If Sellars and Wittgenstein are correct, then when we say that someone thinks or knows something, we are not placing that subject and their thought within nature. In other words, we are not making a claim about how things are with them and their thought in the way that we might make a claim about, for example, the color of a basketball. Rather, we are assigning a certain normative status to the elements of reality that constitute their assertion or belief in something like the way an umpire might assign a baseball swing a normative status by calling “strike”.
What makes a view of this sort philosophically interesting is the way it can help to explain the claim that judgement is, in some important sense, self-conscious.
It has sometimes been said that judgement is self-conscious in the following sense: Thinking “P” is identical to thinking “I think that P”. If judgement is self-conscious, there is no such thing as believing something without, thereby, believing that one believes it. This sort of idea precludes the possibility of a thinker who is, somehow, unaware of what it is that they think.

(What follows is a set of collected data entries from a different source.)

(** * One-Call: signaling plane and access plane

    A shallow embedding of the presence registry
    (apps/signaling/src/room-manager.ts), of the signaling endpoint
    (apps/signaling/src/server.ts, apps/signaling/src/types.ts) and of the
    grant issuer (apps/api/src/modules/token/token.service.ts,
    apps/api/src/modules/room/room.service.ts), with the properties the
    specification states about them.

    Conventions.
    - A JavaScript [Map<string, V>] is a [gmap string V].  A JavaScript
      [Set<string>] iterates in insertion order, and the order shows in the
      lists the registry returns, so a set is a duplicate-free [list string]
      with [set_add] appending at the end.
    - [string | null] is [option string]; the truthiness test of JavaScript
      ([!x], [x && ...]) is [truthy]: [null] and the empty string are falsy.
    - Functions that mutate the singleton [roomManager] take the registry
      and return the new one next to their result.
    - Socket operations are collected, in program order, as a list of
      [Effect]s. *)

From stdpp Require Import gmap strings list.
From Stdlib Require Import ZArith Ascii.

Open Scope string_scope.
Open Scope list_scope.
Open Scope nat_scope.

(** ** JavaScript values *)

(** [!!x] for [x : string | null]. *)
Definition truthy (x : option string) : bool :=
  match x with
  | Some s => negb (bool_decide (s = EmptyString))
  | None => false
  end.

(** [!!s] for [s : string]. *)
Definition truthy_str (s : string) : bool := negb (bool_decide (s = EmptyString)).

(** [Set.prototype.add]: a new element goes last, a present one stays. *)
Definition set_add (x : string) (s : list string) : list string :=
  if bool_decide (x ∈ s) then s else s ++ [x].

(** [Set.prototype.delete]. *)
Definition set_delete (x : string) (s : list string) : list string :=
  filter (λ y, y ≠ x) s.

(** ** types.ts: internal types *)

Module Peer.
Record t := mk {
  socketId : string;
  roomId : option string;
  userId : option string;
  appId : option string
}.
End Peer.

Module Room.
Record t := mk {
  id : string;
  appId : string;
  peers : list string;
  maxParticipants : nat
}.
End Room.

(** ** room-manager.ts *)

Definition DEFAULT_MAX_PARTICIPANTS : nat := 2.

Record RoomManager := mkRoomManager {
  rooms : gmap string Room.t;
  peers : gmap string Peer.t
}.

Definition emptyManager : RoomManager := mkRoomManager ∅ ∅.

Definition freshPeer (socketId : string) : Peer.t :=
  Peer.mk socketId None None None.

Definition registerPeer (socketId : string) (rm : RoomManager)
  : RoomManager * Peer.t :=
  let peer := freshPeer socketId in
  (mkRoomManager (rooms rm) (<[socketId := peer]> (peers rm)), peer).

Definition getPeer (socketId : string) (rm : RoomManager) : option Peer.t :=
  peers rm !! socketId.

Inductive JoinResult :=
| JoinSuccess
| JoinFailure (error code : string).

Definition joinRoom (socketId roomId userId appId : string) (rm : RoomManager)
  : RoomManager * JoinResult :=
  match peers rm !! socketId with
  | None => (rm, JoinFailure "Peer not found" "INTERNAL_ERROR")
  | Some peer =>
    if bool_decide (Peer.roomId peer ≠ None) then
      (rm, JoinFailure "Already in a room" "ALREADY_IN_ROOM")
    else
      (* get or create room *)
      let '(room, rooms1) :=
        match rooms rm !! roomId with
        | Some room => (room, rooms rm)
        | None =>
          let room := Room.mk roomId appId [] DEFAULT_MAX_PARTICIPANTS in
          (room, <[roomId := room]> (rooms rm))
        end in
      if bool_decide (0 < length (Room.peers room))
         && bool_decide (Room.appId room ≠ appId) then
        (mkRoomManager rooms1 (peers rm),
         JoinFailure "Room belongs to different app" "INVALID_TOKEN")
      else if bool_decide (Room.maxParticipants room ≤ length (Room.peers room)) then
        (mkRoomManager rooms1 (peers rm),
         JoinFailure "Room is full" "ROOM_FULL")
      else
        let room' := Room.mk (Room.id room) (Room.appId room)
                             (set_add socketId (Room.peers room))
                             (Room.maxParticipants room) in
        let peer' := Peer.mk (Peer.socketId peer)
                             (Some roomId) (Some userId) (Some appId) in
        (mkRoomManager (<[roomId := room']> rooms1)
                       (<[socketId := peer']> (peers rm)),
         JoinSuccess)
  end.

Record LeaveResult := mkLeaveResult {
  lr_roomId : string;
  lr_remainingPeers : list string
}.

But the idea that judgement is self-conscious can be confusing. It certainly seems like the fact that a car is red is different from the fact that I think a car is red. But if this is so, how can my judgement about a car be the same as my judgment about one of my beliefs? This would seem to involve a single belief that is somehow about two distinct facts and that is difficult to understand. In order to address this confusion, we need to unpack how Sellars and Wittgenstein provide a way of seeing how a judgment can be self-conscious without being a judgment about two different facts.
As noted above, Wittgenstein and Sellars hold that at least some of our psychological ascriptions do not involve empirical descriptions of mental states. Rather, they involve assigning a normative status to certain episodes or objects. If we accept this sort of view, then thinking “P” and “I think that P” does not need to imply that we are thinking about two separate facts. Instead, thinking “P” involves representing the fact that P while thinking “I think that P” involves assigning a normative status to something in the world, by virtue of which, it represents the fact that P. When we recognize that thinking “I think that P” does not require representing a distinct content, we can avoid the confusion associated with self-conscious judgement that was presented above: We can say that the act of representing P is one and the same as the act of assigning a certain normative status to that representation.
These considerations do not establish that judgment is actually self-conscious. However, they do suggest that one popular source of resistance to that idea can be adequately addressed.